“It’s not ethical to use a dataset without spending time getting a very good understanding of what the data means.” 

Heather Kraus

When I started teaching an applied statistics class for undergraduates, I resolved to give my students as much practice working with real datasets as possible. A colleague introduced me to the newsletter Data is Plural, a goldmine for random, relevant, serious, interesting, funny, and obscure datasets. One dataset, from Reddit user swiftdata1989, counts every time a unique color is mentioned in a Taylor Swift song, broken down by song and album. Why? No idea, but I quickly incorporated it into an in-class activity about making pivot tables so that I could blast my favorite song while students worked and rolled their eyes at me (Data Is Plural 2024).  

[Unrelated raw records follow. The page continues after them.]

(* ===== verification/Nfs4Impl.v ===== *)
(** The NFSv4 implementation layer, [nfs4/tc_impl_nfs4.c].

    Each operation on an array sends compounds through the export's operations
    ([obj_ops], implemented by the FSAL, a parameter here) until the whole array is
    done; descriptors are translated to file handles and state ids around the
    calls. *)

From S2P Require Import Prelude CommonTypes FdTable PathSpec PathUtils TcApi Iovec.
Import Api.
Local Open Scope Z_scope.

Module Nfs4.

(** ** The operations of the export *)

(** State [W] of the session and the server.  A null function pointer is [None]
    where the source checks for it. *)
Record obj_ops (W : Type) := mk_ops {
  vec_read : option (list viovec -> list vattrs -> W ->
                     vres * list viovec * list vattrs * W);
  vec_write : option (list viovec -> list vattrs -> list vattrs -> W ->
                      vres * list viovec * list vattrs * list vattrs * W);
  vec_read_write : option (list viovec -> list vattrs -> list vattrs -> W ->
                           vres * list viovec * list vattrs * list vattrs * W);
  vec_open : option (list vattrs -> list Z -> W ->
                     vres * list vattrs * list Fds.stateid4 * W);
  vec_close : list Fds.nfs_fh4 -> list Fds.stateid4 -> list Z -> W -> vres * W;
  vec_lgetattrs : list vattrs -> W -> vres * list vattrs * W;
  vec_lsetattrs : list vattrs -> W -> vres * list vattrs * W;
  vec_mkdir : list vattrs -> W -> vres * list vattrs * W;
  vec_rename : list vfile_pair -> W -> vres * W;
  vec_remove : list vfile -> W -> vres * W;
  vec_lcopy : list vextent_pair -> W -> vres * W;
  vec_hardlink : list (list ascii) -> list (list ascii) -> W -> vres * W;
  vec_symlink : list (list ascii) -> list (list ascii) -> W -> vres * W;
  vec_readlink : list (list ascii) -> list (list ascii) -> W -> vres * list (list ascii) * W;
  vec_listdir : list (list ascii) -> vattrs_masks -> Z -> bool -> W ->
                vres * list (vattrs * list ascii) * W;
  sca_chdir : list ascii -> W -> Z * W;
  sca_getcwd : W -> list ascii;
  fullpath : list ascii
}.
Arguments vec_read {W}. Arguments vec_write {W}. Arguments vec_read_write {W}.
Arguments vec_open {W}. Arguments vec_close {W}. Arguments vec_lgetattrs {W}.
Arguments vec_lsetattrs {W}. Arguments vec_mkdir {W}. Arguments vec_rename {W}.
Arguments vec_remove {W}. Arguments vec_lcopy {W}. Arguments vec_hardlink {W}.
Arguments vec_symlink {W}. Arguments vec_readlink {W}. Arguments vec_listdir {W}.
Arguments sca_chdir {W}. Arguments sca_getcwd {W}. Arguments fullpath {W}.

Other datasets are more legit. The same newsletter that included the swifty spread also shared a public dataset of groundwater levels and another with study abroad metrics for US college students (Data Is Plural 2024). When dealing with more serious data, it’s important for users to learn the context of their datasets so that they are able to use them accurately and ethically, as well as understand their limitations. Heather Kraus, who runs the training organization We All Count and advocates a data equity framework for professional settings, writes that “it’s not ethical to use a dataset without spending time getting a very good understanding of what the data means” (Kraus 2019). Kraus and We All Count thus provide a tool to guide analysts to ask questions of their datasets. Kraus refers to this tool as a “data biography,” which boils down to asking the who/what/when/where/why of your data.  

Asking Questions 

As an example of why asking these questions of our data can be so important, consider another dataset I first learned about from Data Is Plural: the New York Prison Employee Discipline Data. In their July 12, 2023 newsletter, Data Is Plural provides a great description that sets us up to ask and answer questions about the dataset: 

NY prison employee misconduct. For a series of articles (co-published with The New York Times) investigating abuse by prison guards in New York State, The Marshall Project obtained and analyzed data representing 12 years of Department of Corrections and Community Supervision employee disciplinary notices. The newsroom is publishing those records, which they’ve converted from two PDFs into tabular data, along with additional context and caveats. The records contain ~6,000 (non-redacted) notices; they indicate the employee name, title, facility, union, type of misconduct, case disposition, description, and penalty, among other details. (Data Is Plural 2023

Already, the “who” here is complicated. While the records were compiled, cleaned, and made accessible by The Marshall Project—who describe themselves as a “nonpartisan, nonprofit news organization that seeks to create and sustain a sense of national urgency about the US criminal justice system”—the record of misconduct starts with the prison system itself (The Marshall Project n.d.). If the cases weren’t ever documented internally, The Marshall Project would not have had any records to pull together. Both institutions (and the actors within them) influence the final dataset we get. Even if The Marshall Project deems something worth knowing, they are reliant on what the prison system first collected. For example, the original documents provided to The Marshall Project do not report the race of the inmates or the officers (variables), and they redacted observations corresponding to open cases.   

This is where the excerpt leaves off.